Kate Bowler is Associate Professor of American Religious History at Duke Divinity School. Her books include:

  • Have a Beautiful, Terrible Day!: Daily Meditations for the Ups, Downs & In-Betweens
  • Everything Happens for a Reason: And Other Lies I’ve Loved
  • No Cure for Being Human: (And Other Truths I Need to Hear) 
  • Blessed: A History of the American Prosperity Gospel 
  • The Preacher's Wife: The Precarious Power of Evangelical Women Celebrities 

Gretchen Case is Director of the Center for Health Ethics, Arts, and Humanities and Associate Professor in the Department of Theatre at the University of Utah.

(Episode album artwork: Edward Hopper, Soir Bleu, 1914)

Episode edited by Ethan Rauschkolb. Named after our seminar room, The Virtual Jewel Box hosts conversations at the Obert C. and Grace A. Tanner Humanities Center at the University of Utah. Views expressed on The Virtual Jewel Box do not represent the official views of the Center or University.

 

  • [This transcript is automatically generated and may contain errors.]

    Scott Black: We are obsessed with being our best selves and awash in the language of self-help and self-improvement. But is our cultural fixation on health and wellness actually making us worse? Is it keeping us from being fully human? Welcome to the Virtual Jewel Box Podcast of the Tanner Humanities Center.

    I am Scott Black, director of the Tanner Humanities Center, and today I am delighted to welcome Kate Bowler in conversation with Gretchen Case about our culture of toxic positivity and how to be an authentic human being. Dr. Bowler is Associate Professor of American Religious History at the Duke Divinity School.

    She is author of Everything Happens for a Reason: And Other Lies I’ve Loved, No Cure for Being Human: And Other Truths I Need to Hear, and Have a Beautiful, Terrible Day: Daily Meditations for the Ups, Downs, and In-Betweens. Dr. Case is Director of the Center for Health Ethics, Arts, and Humanities at the University of Utah.

    She’s Associate Professor in the Department of Theatre and an Adjunct Associate Professor in the Department of Internal Medicine.

    Gretchen Case: So we’re already recording, and this is for the Tanner Humanities Center for the whole university. I sent some questions ahead of time, but I thought we would talk today about authenticity. I think it’s on the minds of a lot of people. It’s something that you deal with a lot. There is reason for hope in authenticity, and I’m always just looking for reasons for hope and ways to look forward and stuff like that.

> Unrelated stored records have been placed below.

(** ** The theorems *)

(** C20. The layer is free of races on its table: whatever the threads that call it, the
    streams of their contexts and the contexts created and destroyed meanwhile, a modification
    and any other lookup or modification run on the device in the order they were issued. *)
Theorem gpu_layer_race_free (s0 s : layer) (i j : nat) (x y : command memory (Z * kind)) :
  gl_construct me config = Ok s0 -> rtc host_step s0 s ->
  (i < j)%nat -> issued (l_cuda s) !! i = Some x -> issued (l_cuda s) !! j = Some y ->
  conflict (mark x).2 (mark y).2 -> i ∈ after y.
Proof.
  intros H0 Hr Hij Hx Hy Hc. pose proof (reachable_inv s0 s H0 Hr) as [C _ _]. eapply oc_ordered; eauto.
Qed.

(** Commands that no order of the layer covers: on different streams, and neither a
    modification next to a lookup nor two modifications. *)
Definition uncovered (x y : command memory (Z * kind)) : Prop :=
  (mark x).1 <> (mark y).1 /\ ~ conflict (mark x).2 (mark y).2.

Lemma conflict_dec a b : conflict a b \/ ~ conflict a b.
Proof. unfold conflict. destruct a, b; naive_solver. Qed.

(** When such commands commute, every schedule has the effect of the order of issue. *)
Lemma layer_schedule_serial (P : memory -> Prop) s order m :
  layer_inv s -> well_behaved (pointwise_relation Z eq) P (issued (l_cuda s)) ->
  (forall i j x y, (i < j)%nat -> issued (l_cuda s) !! i = Some x -> issued (l_cuda s) !! j = Some y -> uncovered x y ->
     forall m, P m -> pointwise_relation Z eq (act x (act y m)) (act y (act x m))) ->
  legal (issued (l_cuda s)) order -> P m ->
  forall a, run (issued (l_cuda s)) order m a = run_issued (issued (l_cuda s)) m a.
Proof.
  intros [C _ _] Hpr Hun Hl Hm. apply (schedule_serial (pointwise_relation Z eq) P); [done|apply C| |done|done].
  intros i j x y Hij Hx Hy. destruct (decide ((mark x).1 = (mark y).1)) as [Hs|Hs].
  - left. eapply oc_ordered; eauto.
  - destruct (conflict_dec (mark x).2 (mark y).2) as [Hc|Hc]; [left; eapply oc_ordered; eauto|].
    right. by apply (Hun i j x y Hij Hx Hy).
Qed.
End Order.

(** ** Calls are sequences of steps *)

Section Calls.
Context (K : int_type) (EmbeddingForward : forward_args -> memory -> memory).
Context (add_element : DataType_t -> DataType_t -> list Z -> list Z -> list Z).
Context (pointer_type : Z -> cudaMemoryType) (alloc : nat -> option Z) (threads : Z -> Z -> list (Z * Z)).
Context (get_lookup_stream get_modify_stream : Z -> Z).
Context (private_modify_stream modify_in_progress : Z) (config : GPUEmbeddingLayerConfig).
Local Abbreviation me := modify_in_progress.
Local Abbreviation prv := private_modify_stream.
Local Abbreviation host_step := (host_step get_lookup_stream get_modify_stream prv me).

(** A call that only takes steps, whether it returns or throws. *)
Definition steps {A} (ctx : Z) (m : gl A) : Prop :=
  forall s, registered ctx s -> rtc host_step s (m s).2 /\ registered ctx (m s).2.

Lemma steps_ret {A} ctx (a : A) : steps ctx (gret a).
Proof. intros s Hs. done. Qed.
Lemma steps_lift {A} ctx (o : outcome A) : steps ctx (glift o).
Proof. intros s Hs. done. Qed.
Lemma steps_bind {A B} ctx (m : gl A) (k : A -> gl B) :
  steps ctx m -> (forall a, steps ctx (k a)) -> steps ctx (gbind m k).
Proof.
  intros Hm Hk s Hs. unfold gbind. specialize (Hm s Hs). destruct (m s) as [[a|e|e] s1]; simpl in *; [|done..].
  destruct Hm as [Hm Hr]. destruct (Hk a s1 Hr) as [H1 H2]. split; [by etrans|done].
Qed.
Lemma steps_check ctx b e : steps ctx (gcheck b e).
Proof. apply steps_lift. Qed.

Create HintDb gpu_steps.
#[local] Hint Resolve steps_ret steps_lift steps_check : gpu_steps.

Lemma steps_copy ctx stream f :
  stream = get_lookup_stream ctx \/ stream = get_modify_stream ctx -> steps ctx (gcuda (enqueue stream (stream, Copying) f)).
Proof. intros Hst s Hs. split; [|done]. apply rtc_once. by apply (hs_copy _ _ _ _ ctx). Qed.
Lemma steps_synchronize ctx stream : steps ctx (gcuda (stream_synchronize stream)).
Proof. intros s Hs. split; [|done]. apply rtc_once, hs_synchronize. Qed.
Lemma steps_get_buffer ctx name host size : steps ctx (gl_get_buffer alloc ctx name host size).
Proof.
  intros s Hs. unfold gl_get_buffer. destruct (_ <? size); [|done]. destruct (alloc _); [|done]. simpl.
  split; [|done]. by apply rtc_once, hs_scratch.
Qed.
Lemma steps_lookup ctx kernel : steps ctx (locked_lookup me (get_lookup_stream ctx) kernel).
Proof.
  intros s Hs. split; [by apply rtc_once, hs_lookup|]. by destruct kernel.
Qed.
Lemma steps_modify ctx kernel : steps ctx (locked_modify prv me (get_modify_stream ctx) kernel).
Proof.
  intros s Hs. split; [by apply rtc_once, hs_modify|]. by destruct kernel.
Qed.
#[local] Hint Resolve steps_copy steps_synchronize steps_get_buffer steps_lookup steps_modify : gpu_steps.

Ltac steps_solve :=
  repeat first [ solve [eauto with gpu_steps]
               | match goal with
                 | |- steps _ (gbind _ _) => apply steps_bind; [|intros]
                 | |- steps _ (match ?x with _ => _ end) => destruct x
                 end ].

Lemma steps_access ctx name p size t copy stream :
  stream = get_lookup_stream ctx \/ stream = get_modify_stream ctx ->
  steps ctx (gl_access pointer_type alloc ctx name p size t copy stream).
Proof. intros Hst. unfold gl_access. steps_solve. Qed.
#[local] Hint Resolve steps_access : gpu_steps.

(** Every call is a sequence of steps of its thread. *)
Lemma lookup_steps ctx num_keys keys output output_stride hitmask pool :
  steps ctx (gl_lookup K EmbeddingForward pointer_type alloc get_lookup_stream me config (Some ctx) num_keys keys output output_stride hitmask pool).
Proof. unfold gl_lookup, stage_pooling. steps_solve. Qed.

Lemma update_steps ctx num_keys keys value_stride value_size values table_id :
  steps ctx (gl_update K pointer_type alloc threads get_modify_stream prv me config (Some ctx) num_keys keys value_stride value_size values table_id).
Proof. unfold gl_update, stage_modify. steps_solve. Qed.

Lemma accumulate_steps ctx num_keys keys value_stride value_size values value_type table_id :
  steps ctx (gl_accumulate K add_element pointer_type alloc threads get_modify_stream prv me config (Some ctx) num_keys keys value_stride value_size values value_type table_id).
Proof. unfold gl_accumulate, stage_modify. steps_solve. Qed.
End Calls.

    Goodness, authenticity is—

    Kate Bowler: The perfect topic for right now.

    Gretchen Case: Well, can I start with just a fun question? What do your friends say about you? Because a lot of people want to be your friend. Who’s the authentic Kate? How do your friends describe you?

    Kate Bowler: I think my friends would say that I will die of empathy-related causes, for sure. That I am slightly more evil than I seem, which I think is entirely accurate.

    Like, I saw my husband gardening the other day and he picked up potatoes and then had a back spasm and fell over. It sort of looked like he was dying of a heart attack—and instead of rushing out to help him, I cried because I was laughing so hard. So that feels more accurate to my true self.

    What’s so funny about your friends knowing you is they can always see that little sort of film that separates the person we want to be and the person that we are at 2:00 AM. What a joy—and a terrible hypocrisy—to have people see us.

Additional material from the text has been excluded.